Exercise goal >>
Only one stretch of the listing below is wanted. Begin at the line that has "Definition PTP_OFFSET_NS_WIDTH : Z := 30.", stop after the line that has "else (0, d).", and repeat every line in between exactly.
Available records START
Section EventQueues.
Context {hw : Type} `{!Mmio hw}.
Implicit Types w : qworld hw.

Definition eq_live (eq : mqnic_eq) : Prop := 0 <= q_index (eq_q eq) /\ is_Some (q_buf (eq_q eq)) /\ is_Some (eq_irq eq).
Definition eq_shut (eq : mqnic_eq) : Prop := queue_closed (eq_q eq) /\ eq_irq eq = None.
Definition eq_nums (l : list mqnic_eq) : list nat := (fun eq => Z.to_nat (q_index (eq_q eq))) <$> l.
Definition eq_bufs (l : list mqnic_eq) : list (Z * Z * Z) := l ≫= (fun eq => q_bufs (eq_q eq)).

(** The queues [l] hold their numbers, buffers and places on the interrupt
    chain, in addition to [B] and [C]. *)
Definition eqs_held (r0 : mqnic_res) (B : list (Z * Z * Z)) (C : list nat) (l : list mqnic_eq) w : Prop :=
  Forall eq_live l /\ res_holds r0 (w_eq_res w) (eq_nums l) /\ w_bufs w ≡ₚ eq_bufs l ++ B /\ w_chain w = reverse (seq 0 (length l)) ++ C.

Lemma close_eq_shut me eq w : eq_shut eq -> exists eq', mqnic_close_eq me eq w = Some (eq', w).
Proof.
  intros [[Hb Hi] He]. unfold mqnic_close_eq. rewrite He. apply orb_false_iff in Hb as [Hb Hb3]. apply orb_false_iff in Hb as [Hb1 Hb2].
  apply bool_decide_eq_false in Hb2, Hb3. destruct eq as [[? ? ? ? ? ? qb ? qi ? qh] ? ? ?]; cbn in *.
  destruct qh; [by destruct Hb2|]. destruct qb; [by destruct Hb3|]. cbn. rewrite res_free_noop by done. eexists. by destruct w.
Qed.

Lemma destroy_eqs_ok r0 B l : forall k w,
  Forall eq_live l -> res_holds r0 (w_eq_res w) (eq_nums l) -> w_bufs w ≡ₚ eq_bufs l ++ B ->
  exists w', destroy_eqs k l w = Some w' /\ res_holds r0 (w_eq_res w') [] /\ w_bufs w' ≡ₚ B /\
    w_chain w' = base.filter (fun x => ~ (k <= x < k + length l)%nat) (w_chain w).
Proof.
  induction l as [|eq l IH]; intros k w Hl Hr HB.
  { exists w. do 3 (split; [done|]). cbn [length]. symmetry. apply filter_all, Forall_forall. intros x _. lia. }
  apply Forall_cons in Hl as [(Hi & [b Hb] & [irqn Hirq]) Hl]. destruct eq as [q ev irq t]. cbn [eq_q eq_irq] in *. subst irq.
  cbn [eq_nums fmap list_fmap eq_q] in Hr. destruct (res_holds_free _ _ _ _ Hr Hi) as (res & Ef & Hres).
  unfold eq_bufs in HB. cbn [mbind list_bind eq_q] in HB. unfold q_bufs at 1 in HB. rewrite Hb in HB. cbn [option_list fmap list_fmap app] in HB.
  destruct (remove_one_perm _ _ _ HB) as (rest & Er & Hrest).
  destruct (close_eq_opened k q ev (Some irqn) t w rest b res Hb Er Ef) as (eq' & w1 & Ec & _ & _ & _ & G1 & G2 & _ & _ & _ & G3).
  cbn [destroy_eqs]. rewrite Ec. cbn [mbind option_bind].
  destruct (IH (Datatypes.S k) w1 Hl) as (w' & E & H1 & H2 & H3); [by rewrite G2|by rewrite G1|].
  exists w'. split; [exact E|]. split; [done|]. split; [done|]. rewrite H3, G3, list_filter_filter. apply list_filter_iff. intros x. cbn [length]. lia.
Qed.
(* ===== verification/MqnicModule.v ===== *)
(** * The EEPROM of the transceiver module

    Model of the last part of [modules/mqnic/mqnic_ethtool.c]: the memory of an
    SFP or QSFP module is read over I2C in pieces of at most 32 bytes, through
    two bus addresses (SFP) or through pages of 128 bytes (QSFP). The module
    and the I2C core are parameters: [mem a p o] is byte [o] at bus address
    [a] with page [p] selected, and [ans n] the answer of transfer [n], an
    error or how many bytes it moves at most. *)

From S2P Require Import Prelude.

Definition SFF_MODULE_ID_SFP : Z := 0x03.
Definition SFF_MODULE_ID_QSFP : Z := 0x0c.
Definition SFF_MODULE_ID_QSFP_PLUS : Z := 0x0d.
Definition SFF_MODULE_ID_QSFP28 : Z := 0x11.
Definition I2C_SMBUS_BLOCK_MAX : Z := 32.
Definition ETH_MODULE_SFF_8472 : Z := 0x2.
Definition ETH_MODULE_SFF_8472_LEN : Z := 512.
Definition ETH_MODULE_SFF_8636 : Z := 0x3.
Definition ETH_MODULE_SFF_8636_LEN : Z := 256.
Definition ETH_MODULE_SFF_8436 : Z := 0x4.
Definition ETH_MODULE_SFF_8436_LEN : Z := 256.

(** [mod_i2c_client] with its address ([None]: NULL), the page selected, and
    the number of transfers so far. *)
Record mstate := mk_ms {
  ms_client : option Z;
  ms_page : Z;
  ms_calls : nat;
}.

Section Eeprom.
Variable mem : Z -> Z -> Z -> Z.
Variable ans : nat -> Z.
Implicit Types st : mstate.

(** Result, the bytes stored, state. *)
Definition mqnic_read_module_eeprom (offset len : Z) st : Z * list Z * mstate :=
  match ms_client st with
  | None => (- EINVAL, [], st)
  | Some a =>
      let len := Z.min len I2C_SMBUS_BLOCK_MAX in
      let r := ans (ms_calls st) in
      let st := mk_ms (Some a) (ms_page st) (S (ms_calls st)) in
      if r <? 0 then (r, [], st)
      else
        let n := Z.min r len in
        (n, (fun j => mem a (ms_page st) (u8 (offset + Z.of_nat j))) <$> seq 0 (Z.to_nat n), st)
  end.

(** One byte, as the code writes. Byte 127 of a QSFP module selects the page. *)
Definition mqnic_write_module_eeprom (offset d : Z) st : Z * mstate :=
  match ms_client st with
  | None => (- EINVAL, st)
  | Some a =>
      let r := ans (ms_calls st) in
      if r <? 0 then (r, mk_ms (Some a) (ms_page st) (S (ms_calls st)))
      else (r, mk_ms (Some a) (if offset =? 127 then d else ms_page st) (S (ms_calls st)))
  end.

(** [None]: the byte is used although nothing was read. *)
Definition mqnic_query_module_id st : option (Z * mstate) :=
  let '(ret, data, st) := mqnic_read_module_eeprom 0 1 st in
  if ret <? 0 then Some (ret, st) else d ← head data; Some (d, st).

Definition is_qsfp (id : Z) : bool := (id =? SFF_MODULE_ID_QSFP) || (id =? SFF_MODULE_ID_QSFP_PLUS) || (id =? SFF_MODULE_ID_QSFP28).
Available records END
Available records START
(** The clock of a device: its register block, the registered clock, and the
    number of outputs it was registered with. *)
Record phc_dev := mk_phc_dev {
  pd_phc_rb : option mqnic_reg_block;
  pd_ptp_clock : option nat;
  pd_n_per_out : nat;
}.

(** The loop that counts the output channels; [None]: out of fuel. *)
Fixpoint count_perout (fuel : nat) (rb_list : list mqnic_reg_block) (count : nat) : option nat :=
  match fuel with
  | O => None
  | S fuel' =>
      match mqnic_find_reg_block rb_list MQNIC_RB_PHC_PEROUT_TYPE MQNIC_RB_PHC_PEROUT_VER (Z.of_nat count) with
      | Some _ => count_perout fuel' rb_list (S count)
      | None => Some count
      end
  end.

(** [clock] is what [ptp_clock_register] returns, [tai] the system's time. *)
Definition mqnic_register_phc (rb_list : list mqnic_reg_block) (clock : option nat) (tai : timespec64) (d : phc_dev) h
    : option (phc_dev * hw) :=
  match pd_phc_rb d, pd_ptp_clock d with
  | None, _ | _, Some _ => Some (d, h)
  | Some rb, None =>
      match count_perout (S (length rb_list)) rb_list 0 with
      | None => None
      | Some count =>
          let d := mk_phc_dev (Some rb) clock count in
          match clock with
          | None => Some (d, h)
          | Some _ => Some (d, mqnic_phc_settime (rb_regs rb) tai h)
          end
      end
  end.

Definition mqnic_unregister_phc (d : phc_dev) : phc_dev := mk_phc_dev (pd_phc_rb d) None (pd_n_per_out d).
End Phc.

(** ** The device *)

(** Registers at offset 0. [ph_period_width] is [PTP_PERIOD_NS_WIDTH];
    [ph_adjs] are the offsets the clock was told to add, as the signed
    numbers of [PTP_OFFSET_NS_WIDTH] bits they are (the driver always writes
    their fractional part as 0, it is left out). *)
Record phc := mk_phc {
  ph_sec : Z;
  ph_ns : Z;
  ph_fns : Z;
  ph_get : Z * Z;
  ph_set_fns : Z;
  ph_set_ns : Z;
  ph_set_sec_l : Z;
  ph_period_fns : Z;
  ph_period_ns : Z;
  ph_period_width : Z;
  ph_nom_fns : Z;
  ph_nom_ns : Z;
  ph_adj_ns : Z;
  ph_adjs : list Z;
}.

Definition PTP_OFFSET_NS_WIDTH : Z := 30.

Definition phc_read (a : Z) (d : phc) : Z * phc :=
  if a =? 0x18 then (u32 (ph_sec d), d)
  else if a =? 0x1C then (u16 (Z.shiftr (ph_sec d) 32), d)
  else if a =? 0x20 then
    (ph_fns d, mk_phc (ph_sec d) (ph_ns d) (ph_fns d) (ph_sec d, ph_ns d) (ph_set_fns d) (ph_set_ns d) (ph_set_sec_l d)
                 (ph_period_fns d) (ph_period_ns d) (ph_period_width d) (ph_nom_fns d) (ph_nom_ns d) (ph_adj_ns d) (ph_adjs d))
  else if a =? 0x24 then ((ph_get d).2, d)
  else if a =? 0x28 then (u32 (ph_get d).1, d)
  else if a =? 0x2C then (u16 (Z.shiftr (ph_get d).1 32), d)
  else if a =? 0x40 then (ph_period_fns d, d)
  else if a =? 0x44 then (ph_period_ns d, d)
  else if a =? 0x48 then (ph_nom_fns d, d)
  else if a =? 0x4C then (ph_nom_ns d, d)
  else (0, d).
Available records END
Answer to this task >>
Definition PTP_OFFSET_NS_WIDTH : Z := 30.

Definition phc_read (a : Z) (d : phc) : Z * phc :=
  if a =? 0x18 then (u32 (ph_sec d), d)
  else if a =? 0x1C then (u16 (Z.shiftr (ph_sec d) 32), d)
  else if a =? 0x20 then
    (ph_fns d, mk_phc (ph_sec d) (ph_ns d) (ph_fns d) (ph_sec d, ph_ns d) (ph_set_fns d) (ph_set_ns d) (ph_set_sec_l d)
                 (ph_period_fns d) (ph_period_ns d) (ph_period_width d) (ph_nom_fns d) (ph_nom_ns d) (ph_adj_ns d) (ph_adjs d))
  else if a =? 0x24 then ((ph_get d).2, d)
  else if a =? 0x28 then (u32 (ph_get d).1, d)
  else if a =? 0x2C then (u16 (Z.shiftr (ph_get d).1 32), d)
  else if a =? 0x40 then (ph_period_fns d, d)
  else if a =? 0x44 then (ph_period_ns d, d)
  else if a =? 0x48 then (ph_nom_fns d, d)
  else if a =? 0x4C then (ph_nom_ns d, d)
  else (0, d).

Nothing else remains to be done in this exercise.